Playing with our health
When I studied at the Faculty of Medicine at the University of the West Indies (UWI) in the 1980s, the medical school was one of the best. My class had a little over 100 students from Jamaica and other territories in the West Indies, and tuition was free.
Nowadays, there is a tuition fee for medical school at the UWI, and in an effort to further fatten the coffers of the university the classes are larger, with about 300 students being admitted per year, resulting in lower patient to student ratios. These lower ratios mean less hands-on experience for the students than when I was a medical student. This experience however, is essential, as it affords students the opportunity to sharpen their history taking and examination skills.
So what is happening now is that some graduates are leaving the institution with less clinical experience than those in the past, a situation that is cause for concern. And to make matters worse, following postgraduate training, the institution does not always choose the most qualified to fill their senior positions. Persons who have completed sub-specialization in well recognized centres in first world countries have at times been ignored, while fresh graduates with minimal post-graduate experience, but with friends and relatives in high places, are ushered into consultant posts.
As if this was not enough, our public health sector is cash strapped, mired in bureaucratic red tape and is poorly managed. No one should be denied health care because of an inability to pay, but it is unrealistic to expect the free health care system, as it is, to be efficient and to be sustained. Many who are able to pay, and may even have health insurance, present themselves for care in the public system, taking up space and using resources that the impoverished should benefit from.
Essential supplies such as syringes, as well as basic drugs such as local anaesthetics and painkillers are sometimes in short supply at hospitals, and health centres recently ran out of oral contraceptives. It is not uncommon for laboratories and radiology departments to have malfunctioning or broken down equipment and for patients to be asked to have investigations performed privately.
Ill patients are often placed on long waiting lists for surgery, in some cases up to a year, with some turning up for admission only to be informed of operating theatre equipment issues, before being sent home and asked to return at a later date. After observing the plights experienced in some of our health facilities, persons and organizations have donated equipment and supplies, only to have them held up on the wharves, or in store rooms, while administrators demonstrate little interest in expediting their delivery to the relevant institutions or departments.
Which brings us to our pathetic excuse for a Ministry of Health. Our health minister and his team are clearly out of their depth. They are insufficiently proactive and barely reactive. Despite a meeting being held in Jamaica two years before the chikungunya outbreak last year, the ministry failed to communicate the seriousness of the disease to the populace, with the Minister of Health, Dr Fenton Ferguson, appearing to be more concerned about the tourism sector being affected by news of the issue, than the lives of his fellow Jamaicans.

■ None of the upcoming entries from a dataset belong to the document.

(** ** Reading *)

(** The loop over the two bytes of the length.  A step reads at least one byte, so two
    steps are enough: [fill_len_total].  [Some] is what the caller returns. *)
Fixpoint fill_len (fuel : nat) (s : NoiseStream) : outcome (NoiseStream * option (poll (io_result bool))) :=
  if bool_decide (read_len_pos s < length (read_len_buf s))%nat then
    match fuel with
    | O => OutOfFuel
    | S fuel =>
        let '(i, r) := inner_poll_read (inner s) (length (read_len_buf s) - read_len_pos s) in
        let s1 := set_read s i (session s) (read_len_buf s) (read_len_pos s) (read_frame_len s)
                    (read_encrypted s) (read_encrypted_pos s) (read_plaintext s) (read_plaintext_pos s) in
        match r with
        | Pending => Ret (s1, Some Pending)
        | Ready (Err e) => Ret (s1, Some (Ready (Err e)))
        | Ready (Ok []) =>
            if bool_decide (read_len_pos s = 0)%nat then Ret (s1, Some (Ready (Ok false)))
            else Ret (s1, Some (Ready (Err
                   (mk_io_error UnexpectedEof "noise frame ended while reading length prefix"))))
        | Ready (Ok b) =>
            fill_len fuel (set_read s i (session s) (fill (read_len_buf s) (read_len_pos s) b)
              (read_len_pos s + length b) (read_frame_len s) (read_encrypted s) (read_encrypted_pos s)
              (read_plaintext s) (read_plaintext_pos s))
        end
    end
  else Ret (s, None).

Meanwhile, while people died and became incapacitated by the mosquito-borne disease, the prime minister lauded him for doing good work because he would ”turn up for clean-ups.” The response to the conflagration at the Riverton City dump earlier this year was delayed, with Chief Medical Officer (CMO) Dr Marion Bullock Ducasse stating that there would be no long term effects from the fire, this before an air quality report was released. More than six months have elapsed since the blaze, which sent over 800 people to hospitals and health centres, and some are still suffering from the effects of the toxic smoke.
Now, the Ministry of Health is again under the microscope following the revelation of outbreaks of pathogenic bacteria at Cornwall Regional Hospital and the University Hospital of the West Indies, which have been implicated in the deaths of 18 mainly premature newborns this year. The medical staff at the institutions have reported that they did the best that they could to try to control the tragic situations, but it took two weeks for the CMO to respond to a report on the situation. These types of outbreaks are known to occur, even in the best of centres, but the response by the ministry was dismissive, insensitive and devoid of empathy. Meanwhile, the Minister of Health claimed to be aware of the situation only after the story was reported in the media.
It is clear that too often in Jamaica, those in positions of authority charged with managing health care lack the attitude or aptitude for their jobs. Appointments are often based on cronyism and nepotism, and decisions made for political gain, instead of for what is in the best interest of the citizenry, with no accountability being demonstrated when incompetence rears its ugly head. The Ministry of Health has lost the confidence and respect of the people of this country, while the training of our doctors is suboptimal. It is time for the powers that be to stop playing with our health.